Exercise requirements> Write out exactly the lines of the entries below from the one holding "revert v; induction" to the one holding "append_nonempty_l; exact Hne|].", inclusive, and leave out all other lines.

Records to process Block Start

(* ===== verification/GoFmt.v ===== *)
(** * GoFmt: the formatting verbs the source relies on

    [fmt.Sprintf("%v", n)] for an [int64] (COLOR.Parse, webhook.go:231),
    [%v] for a [bool] (JSONRequest tts, FIELDS inline) and the zero-padded
    [appendInt(b, x, width)] of Go's time package used by [Time.Format].
    These are Go library routines, not code under src/; they are modelled
    from their Go implementation ([strconv.formatBits] by repeated
    division by ten, [appendInt] by zero padding to the width) and mapped
    to the source lines that call them.  A decimal reader [read_int] is the
    reference the printer is checked against. *)

From Stdlib Require Import String Ascii ZArith List Lia Bool.
From S2P Require Import Prelude.
Import ListNotations.
Local Open Scope webhook_scope.
Local Open Scope string_scope.
Local Open Scope Z_scope.

(** ** Digits *)

Definition digit_char (d : Z) : ascii := ascii_of_N (48 + Z.to_N d).

(** ['0' <= c && c <= '9'] and [c - '0']. *)
Definition digit_value (c : ascii) : option Z :=
  let n := Z.of_N (N_of_ascii c) in
  if (48 <=? n) && (n <=? 57) then Some (n - 48) else None.

(** ** [strconv.formatBits] for base 10: the digits of [u >= 0], built
    from the right by repeated division by ten.  The loop runs at most
    once per bit of [u], which is the fuel. *)
Fixpoint utoa_loop (fuel : nat) (u : Z) (acc : string) : string :=
  match fuel with
  | O => acc
  | S f =>
      let acc' := String (digit_char (u mod 10)) acc in
      if u <? 10 then acc' else utoa_loop f (u / 10) acc'
  end.

Definition utoa_fuel (u : Z) : nat := S (Z.to_nat (Z.log2 u)).

Definition utoa (u : Z) : string := utoa_loop (utoa_fuel u) u "".

(** [fmt.Sprintf("%v", n)] for a signed integer. *)
Definition itoa (n : Z) : string :=
  if n <? 0 then "-" ++ utoa (- n) else utoa n.

(** [fmt.Sprintf("%v", b)] for a bool. *)
Definition format_bool (b : bool) : string := if b then "true" else "false".

(** [appendInt(b, x, width)] of package time: the sign, then zeros up to
    [width] digits, then the digits of [|x|].  (The source's fast paths
    for width 2 and 4 produce the same bytes.) *)
Fixpoint zeros (n : nat) : string :=
  match n with O => "" | S k => String "0" (zeros k) end.

Definition append_int (x : Z) (width : nat) : string :=
  let u := Z.abs x in
  let ds := utoa u in
  (if x <? 0 then "-" else "") ++ zeros (width - String.length ds) ++ ds.

(** ** The reference decimal reader *)

Fixpoint read_digits (v : Z) (s : string) : option Z :=
  match s with
  | EmptyString => Some v
  | String c r =>
      match digit_value c with
      | Some d => read_digits (v * 10 + d) r
      | None => None
      end
  end.

(** A decimal integer: an optional minus sign and at least one digit. *)
Definition read_int (s : string) : option Z :=
  match s with
  | String "-" (String _ _ as r) => option_map Z.opp (read_digits 0 r)
  | String _ _ => read_digits 0 s
  | EmptyString => None
  end.

(** ** Fixed-width digit strings

    [fixed_digits w x] are the last [w] decimal digits of [x], most
    significant first.  [appendInt] and [utoa] produce exactly these when
    the width covers the number. *)
Fixpoint fixed_digits (w : nat) (x : Z) : string :=
  match w with
  | O => ""
  | S k => fixed_digits k (x / 10) ++ String (digit_char (x mod 10)) ""
  end.

(** Prove a statement about [digit_char d] by trying the ten digits. *)
Ltac enum_digit d :=
  let H := fresh in
  assert (H : d = 0 \/ d = 1 \/ d = 2 \/ d = 3 \/ d = 4 \/ d = 5 \/ d = 6 \/ d = 7 \/ d = 8 \/ d = 9) by lia;
  repeat (destruct H as [-> | H]; [reflexivity|]); subst; reflexivity.

(** ** Lemmas *)

Lemma digit_value_char d : 0 <= d < 10 -> digit_value (digit_char d) = Some d.
Proof.
  intros Hd. unfold digit_value, digit_char.
  rewrite N_ascii_embedding by (apply N.lt_le_trans with 58%N; lia).
  assert (E : Z.of_N (48 + Z.to_N d) = 48 + d) by lia. rewrite E.
  replace ((48 <=? 48 + d) && (48 + d <=? 57)) with true
    by (symmetry; apply andb_true_iff; split; apply Z.leb_le; lia).
  f_equal; lia.
Qed.

Lemma read_digits_app v s t :
  read_digits v (s ++ t) =
  match read_digits v s with Some w => read_digits w t | None => None end.
Proof.
  revert v; induction s as [|c s IH]; intros v; [reflexivity|].
  simpl. destruct (digit_value c); [apply IH|reflexivity].
Qed.

(** The loop prepends the digits of [u] to [acc] when the fuel covers
    the number of digits. *)
Lemma utoa_loop_spec f u acc v :
  (1 <= f)%nat -> 0 <= u < 10 ^ Z.of_nat f ->
  exists ds, utoa_loop f u acc = ds ++ acc /\ ds <> "" /\
             read_digits v ds = Some (v * 10 ^ Z.of_nat (String.length ds) + u).
Proof.
  revert u acc v; induction f as [|f IH]; intros u acc v Hf Hu; [lia|].
  simpl utoa_loop.
  assert (Hm : 0 <= u mod 10 < 10) by (apply Z.mod_pos_bound; lia).
  destruct (Z.ltb_spec u 10) as [Hlt|Hge].
  - exists (String (digit_char (u mod 10)) ""). split; [reflexivity|]. split; [discriminate|].
    simpl. rewrite digit_value_char by exact Hm.
    rewrite Z.mod_small by lia. f_equal; lia.
  - destruct f as [|f']; [simpl in Hu; lia|].
    assert (Hq : 0 <= u / 10 < 10 ^ Z.of_nat (S f')).
    { split; [apply Z.div_pos; lia|].
      apply Z.div_lt_upper_bound; [lia|].
      rewrite (Nat2Z.inj_succ (S f')), Z.pow_succ_r in Hu by lia. lia. }
    assert (H1 : (1 <= S f')%nat) by lia.
    destruct (IH (u / 10) (String (digit_char (u mod 10)) acc) v H1 Hq)
      as (ds & Heq & Hne & Hrd).
    exists (ds ++ String (digit_char (u mod 10)) ""). split.
    + rewrite Heq, append_assoc_s. reflexivity.
    + split; [apply append_nonempty_l; exact Hne|].
      rewrite read_digits_app, Hrd. simpl. rewrite digit_value_char by exact Hm.
      f_equal. rewrite length_append_s. simpl String.length.
      rewrite Nat.add_1_r, Nat2Z.inj_succ, Z.pow_succ_r by lia.
      pose proof (Z.div_mod u 10 ltac:(lia)). lia.
Qed.

Lemma utoa_fuel_enough u : 0 <= u -> u < 10 ^ Z.of_nat (utoa_fuel u).
Proof.
  intros Hu. unfold utoa_fuel.
  destruct (Z.eq_dec u 0) as [->|Hnz]; [simpl; lia|].
  pose proof (Z.log2_spec u ltac:(lia)) as [_ Hlog].
  rewrite Nat2Z.inj_succ, Z2Nat.id by (apply Z.log2_nonneg).
  eapply Z.lt_le_trans; [exact Hlog|].
  apply Z.pow_le_mono_l. lia.
Qed.

(** Once the fuel covers the digits of [u], more fuel changes nothing:
    the loop has left by its guard [u < 10]. *)
Lemma utoa_loop_fuel_irrel f g u acc :
  (1 <= f)%nat -> (f <= g)%nat -> 0 <= u < 10 ^ Z.of_nat f ->
  utoa_loop f u acc = utoa_loop g u acc.
Proof.
  revert g u acc; induction f as [|f IH]; intros g u acc Hf Hg Hu; [lia|].
  destruct g as [|g]; [lia|]. simpl utoa_loop.
  destruct (Z.ltb_spec u 10); [reflexivity|].
  destruct f as [|f']; [simpl in Hu; lia|].
  apply IH; [lia|lia|].
  split; [apply Z.div_pos; lia|]. apply Z.div_lt_upper_bound; [lia|].
  rewrite (Nat2Z.inj_succ (S f')), Z.pow_succ_r in Hu by lia. lia.
Qed.

Lemma utoa_spec u :
  0 <= u -> utoa u <> "" /\ read_digits 0 (utoa u) = Some u.
Proof.
  intros Hu. unfold utoa.
  assert (H1 : (1 <= utoa_fuel u)%nat) by (unfold utoa_fuel; lia).
  destruct (utoa_loop_spec (utoa_fuel u) u "" 0 H1
             (conj Hu (utoa_fuel_enough u Hu))) as (ds & -> & Hne & Hrd).
  rewrite append_empty_r. split; [exact Hne|]. rewrite Hrd. f_equal; lia.
Qed.

Lemma utoa_head u : 0 <= u -> exists c r, utoa u = String c r /\ c <> "-"%char.
Proof.
  intros Hu. destruct (utoa_spec u Hu) as [Hne Hrd].
  destruct (utoa u) as [|c r] eqn:E; [congruence|]. exists c, r. split; [reflexivity|].
  intros ->. discriminate Hrd.
Qed.

(** Printing a signed integer with [%v] and reading it back gives the
    integer: the printer loses nothing. *)
Lemma read_int_itoa n : read_int (itoa n) = Some n.
Proof.
  unfold itoa. destruct (Z.ltb_spec n 0) as [Hn|Hn].
  - destruct (utoa_spec (- n) ltac:(lia)) as [Hne Hrd].
    destruct (utoa (- n)) as [|c r] eqn:E; [congruence|].
    change ("-" ++ String c r) with (String "-" (String c r)). unfold read_int.
    rewrite Hrd. simpl. f_equal; lia.
  - destruct (utoa_head n Hn) as (c & r & E & Hc). pose proof (proj2 (utoa_spec n Hn)) as Hrd.
    rewrite E in *. unfold read_int.
    destruct c as [[] [] [] [] [] [] [] []]; try exact Hrd; exfalso; apply Hc; reflexivity.
Qed.

Lemma itoa_inj n m : itoa n = itoa m -> n = m.
Proof. intros H. pose proof (read_int_itoa n). rewrite H, read_int_itoa in H0. congruence. Qed.

Lemma length_fixed_digits w x : String.length (fixed_digits w x) = w.
Proof.
  revert x; induction w as [|w IH]; intros x; [reflexivity|].
  simpl. rewrite length_append_s, IH. simpl. lia.
Qed.

Lemma zeros_snoc n : zeros n ++ "0" = String "0" (zeros n).
Proof. induction n as [|n IH]; [reflexivity|]. simpl. now rewrite IH. Qed.

Lemma fixed_digits_zero w : fixed_digits w 0 = zeros w.
Proof.
  induction w as [|w IH]; [reflexivity|]. simpl fixed_digits.
  rewrite Z.div_0_l by lia. rewrite IH. apply zeros_snoc.
Qed.

Lemma pow10_succ k : 10 ^ Z.of_nat (S k) = 10 * 10 ^ Z.of_nat k.
Proof. rewrite Nat2Z.inj_succ, Z.pow_succ_r by lia. reflexivity. Qed.

(** Leading zeros: widening the field prepends zeros. *)
Lemma fixed_digits_pad n k u :
  0 <= u < 10 ^ Z.of_nat k -> fixed_digits (n + k) u = zeros n ++ fixed_digits k u.
Proof.
  revert u; induction k as [|k IH]; intros u Hu.
  - simpl in Hu. assert (u = 0) as -> by lia.
    rewrite Nat.add_0_r, fixed_digits_zero. simpl. now rewrite append_empty_r.
  - rewrite Nat.add_succ_r. simpl fixed_digits.
    rewrite pow10_succ in Hu.
    rewrite IH by (split; [apply Z.div_pos; lia|apply Z.div_lt_upper_bound; lia]).
    apply append_assoc_s.
Qed.

(** Splitting a field: the high digits, then [b] low digits. *)
Lemma fixed_digits_split a b x y :
  0 <= y < 10 ^ Z.of_nat b ->
  fixed_digits (a + b) (x * 10 ^ Z.of_nat b + y) = fixed_digits a x ++ fixed_digits b y.
Proof.
  revert y; induction b as [|b IH]; intros y Hy.
  - simpl in *. assert (y = 0) as -> by lia. rewrite Nat.add_0_r, Z.mul_1_r, Z.add_0_r.
    now rewrite append_empty_r.
  - rewrite Nat.add_succ_r, pow10_succ in *. cbn [fixed_digits].
    assert (Hq : (x * (10 * 10 ^ Z.of_nat b) + y) / 10 = x * 10 ^ Z.of_nat b + y / 10).
    { rewrite <- (Z.div_add_l (x * 10 ^ Z.of_nat b) 10 y) by lia. f_equal; lia. }
    assert (Hr : (x * (10 * 10 ^ Z.of_nat b) + y) mod 10 = y mod 10).
    { replace (x * (10 * 10 ^ Z.of_nat b) + y) with (y + (x * 10 ^ Z.of_nat b) * 10) by lia.
      apply Z.mod_add. lia. }
    rewrite Hq, Hr, IH by (split; [apply Z.div_pos; lia|apply Z.div_lt_upper_bound; lia]).
    apply append_assoc_s.
Qed.

(** [utoa] writes the digits of [u] with no leading zero. *)
Lemma utoa_loop_fixed f u acc :
  (1 <= f)%nat -> 0 <= u < 10 ^ Z.of_nat f ->
  exists k, (1 <= k <= f)%nat /\ u < 10 ^ Z.of_nat k /\
            (k = 1%nat \/ 10 ^ Z.of_nat (k - 1) <= u) /\
            utoa_loop f u acc = fixed_digits k u ++ acc.
Proof.
  revert u acc; induction f as [|f IH]; intros u acc Hf Hu; [lia|].
  simpl utoa_loop. destruct (Z.ltb_spec u 10) as [Hlt|Hge].
  - exists 1%nat. split; [lia|]. split; [simpl; lia|]. split; [left; reflexivity|].
    reflexivity.
  - rewrite pow10_succ in Hu.
    assert (Hq : 0 <= u / 10 < 10 ^ Z.of_nat f)
      by (split; [apply Z.div_pos; lia|apply Z.div_lt_upper_bound; lia]).
    assert (Hf' : (1 <= f)%nat).
    { destruct f; [|lia]. simpl in Hq. pose proof (Z.div_mod u 10 ltac:(lia)).
      pose proof (Z.mod_pos_bound u 10 ltac:(lia)). lia. }
    destruct (IH (u / 10) (String (digit_char (u mod 10)) acc) Hf' Hq) as (k & Hk & Hlt & Hlow & Heq).
    pose proof (Z.div_mod u 10 ltac:(lia)). pose proof (Z.mod_pos_bound u 10 ltac:(lia)).
    exists (S k). split; [lia|]. split; [rewrite pow10_succ; lia|]. split.
    + right. replace (S k - 1)%nat with k by lia.
      destruct Hlow as [->|Hlow]; [simpl; lia|].
      replace k with (S (k - 1)) at 1 by lia. rewrite pow10_succ. lia.
    + rewrite Heq. simpl fixed_digits. rewrite append_assoc_s. reflexivity.
Qed.

(** [appendInt(x, w)] of a non-negative [x] that fits in [w >= 1] digits
    is exactly its [w]-digit field. *)
Lemma append_int_fixed x w :
  (1 <= w)%nat -> 0 <= x < 10 ^ Z.of_nat w -> append_int x w = fixed_digits w x.
Proof.
  intros Hw Hx. unfold append_int, utoa.
  rewrite Z.abs_eq by lia.
  assert (H1 : (1 <= utoa_fuel x)%nat) by (unfold utoa_fuel; lia).
  destruct (utoa_loop_fixed (utoa_fuel x) x "" H1 (conj (proj1 Hx) (utoa_fuel_enough x (proj1 Hx))))
    as (k & Hk & Hlt & Hlow & ->).
  rewrite append_empty_r, length_fixed_digits.
  destruct (Z.ltb_spec x 0); [lia|]. simpl.
  assert (Hkw : (k <= w)%nat).
  { destruct Hlow as [->|Hlow]; [exact Hw|].
    destruct (Nat.le_gt_cases k w) as [Hle|Hgt]; [exact Hle|exfalso].
    assert (10 ^ Z.of_nat w <= 10 ^ Z.of_nat (k - 1)) by (apply Z.pow_le_mono_r; lia). lia. }
  replace w with ((w - k) + k)%nat at 2 by lia.
  rewrite fixed_digits_pad by lia. reflexivity.
Qed.

Lemma fixed_digits_head w x :
  (1 <= w)%nat -> exists d r, 0 <= d < 10 /\ fixed_digits w x = String (digit_char d) r.
Proof.
  revert x; induction w as [|w IH]; intros x Hw; [lia|].
  destruct w as [|w'].
  - exists (x mod 10), "". split; [apply Z.mod_pos_bound; lia|reflexivity].
  - destruct (IH (x / 10) ltac:(lia)) as (d & r & Hd & Heq).
    exists d, (r ++ String (digit_char (x mod 10)) ""). split; [exact Hd|].
    cbn [fixed_digits] in *. rewrite Heq. reflexivity.
Qed.

(** Decimal digits are never a newline byte. *)
Lemma digit_char_not_newline d : 0 <= d < 10 -> Ascii.eqb (digit_char d) newline = false.
Proof.
  intros Hd. apply Ascii.eqb_neq. intros E. apply (f_equal N_of_ascii) in E.
  unfold digit_char in E. rewrite N_ascii_embedding in E by lia.
  change (N_of_ascii newline) with 10%N in E. lia.
Qed.

Lemma utoa_loop_one_line f u acc : no_newline acc = true -> no_newline (utoa_loop f u acc) = true.
Proof.
  revert u acc. induction f as [|f IH]; intros u acc H; [exact H|]. simpl.
  assert (Hd : no_newline (String (digit_char (u mod 10)) acc) = true).
  { simpl. rewrite digit_char_not_newline, H by (apply Z.mod_pos_bound; lia). reflexivity. }
  destruct (u <? 10); [exact Hd|apply IH, Hd].
Qed.

Lemma itoa_one_line n : no_newline (itoa n) = true.
Proof.
  unfold itoa, utoa. destruct (n <? 0); [rewrite no_newline_app|];
    rewrite utoa_loop_one_line; reflexivity.
Qed.

#[export] Hint Resolve itoa_one_line : one_line.

(** C31: termination of [formatBits]' division loop: with the fuel
    [utoa_fuel u = 1 + log2 u], or any more, the loop leaves by its guard
    [u < 10] and has written all the digits of [u]: its output is the same
    for every such fuel, and the independent decimal reader [read_digits]
    reads it back as [u]. *)
Theorem utoa_terminates u f :
  0 <= u -> (utoa_fuel u <= f)%nat ->
  utoa_loop f u "" = utoa u /\ read_digits 0 (utoa_loop f u "") = Some u.
Proof.
  intros Hu Hf. assert (E : utoa_loop f u "" = utoa u).
  { unfold utoa. symmetry. apply utoa_loop_fuel_irrel; [unfold utoa_fuel; lia|exact Hf|].
    split; [exact Hu|apply utoa_fuel_enough, Hu]. }
  rewrite E. split; [reflexivity|apply (utoa_spec u Hu)].
Qed.

(** ** Witnesses *)

Lemma utoa_terminates_witness :
  utoa_loop 30 16711680 "" = utoa 16711680 /\ read_digits 0 (utoa_loop 30 16711680 "") = Some 16711680.
Proof. apply utoa_terminates; [lia|vm_compute; lia]. Defined.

Records to process Block End

Completed exercise>
  revert v; induction s as [|c s IH]; intros v; [reflexivity|].
  simpl. destruct (digit_value c); [apply IH|reflexivity].
Qed.

(** The loop prepends the digits of [u] to [acc] when the fuel covers
    the number of digits. *)
Lemma utoa_loop_spec f u acc v :
  (1 <= f)%nat -> 0 <= u < 10 ^ Z.of_nat f ->
  exists ds, utoa_loop f u acc = ds ++ acc /\ ds <> "" /\
             read_digits v ds = Some (v * 10 ^ Z.of_nat (String.length ds) + u).
Proof.
  revert u acc v; induction f as [|f IH]; intros u acc v Hf Hu; [lia|].
  simpl utoa_loop.
  assert (Hm : 0 <= u mod 10 < 10) by (apply Z.mod_pos_bound; lia).
  destruct (Z.ltb_spec u 10) as [Hlt|Hge].
  - exists (String (digit_char (u mod 10)) ""). split; [reflexivity|]. split; [discriminate|].
    simpl. rewrite digit_value_char by exact Hm.
    rewrite Z.mod_small by lia. f_equal; lia.
  - destruct f as [|f']; [simpl in Hu; lia|].
    assert (Hq : 0 <= u / 10 < 10 ^ Z.of_nat (S f')).
    { split; [apply Z.div_pos; lia|].
      apply Z.div_lt_upper_bound; [lia|].
      rewrite (Nat2Z.inj_succ (S f')), Z.pow_succ_r in Hu by lia. lia. }
    assert (H1 : (1 <= S f')%nat) by lia.
    destruct (IH (u / 10) (String (digit_char (u mod 10)) acc) v H1 Hq)
      as (ds & Heq & Hne & Hrd).
    exists (ds ++ String (digit_char (u mod 10)) ""). split.
    + rewrite Heq, append_assoc_s. reflexivity.
    + split; [apply append_nonempty_l; exact Hne|].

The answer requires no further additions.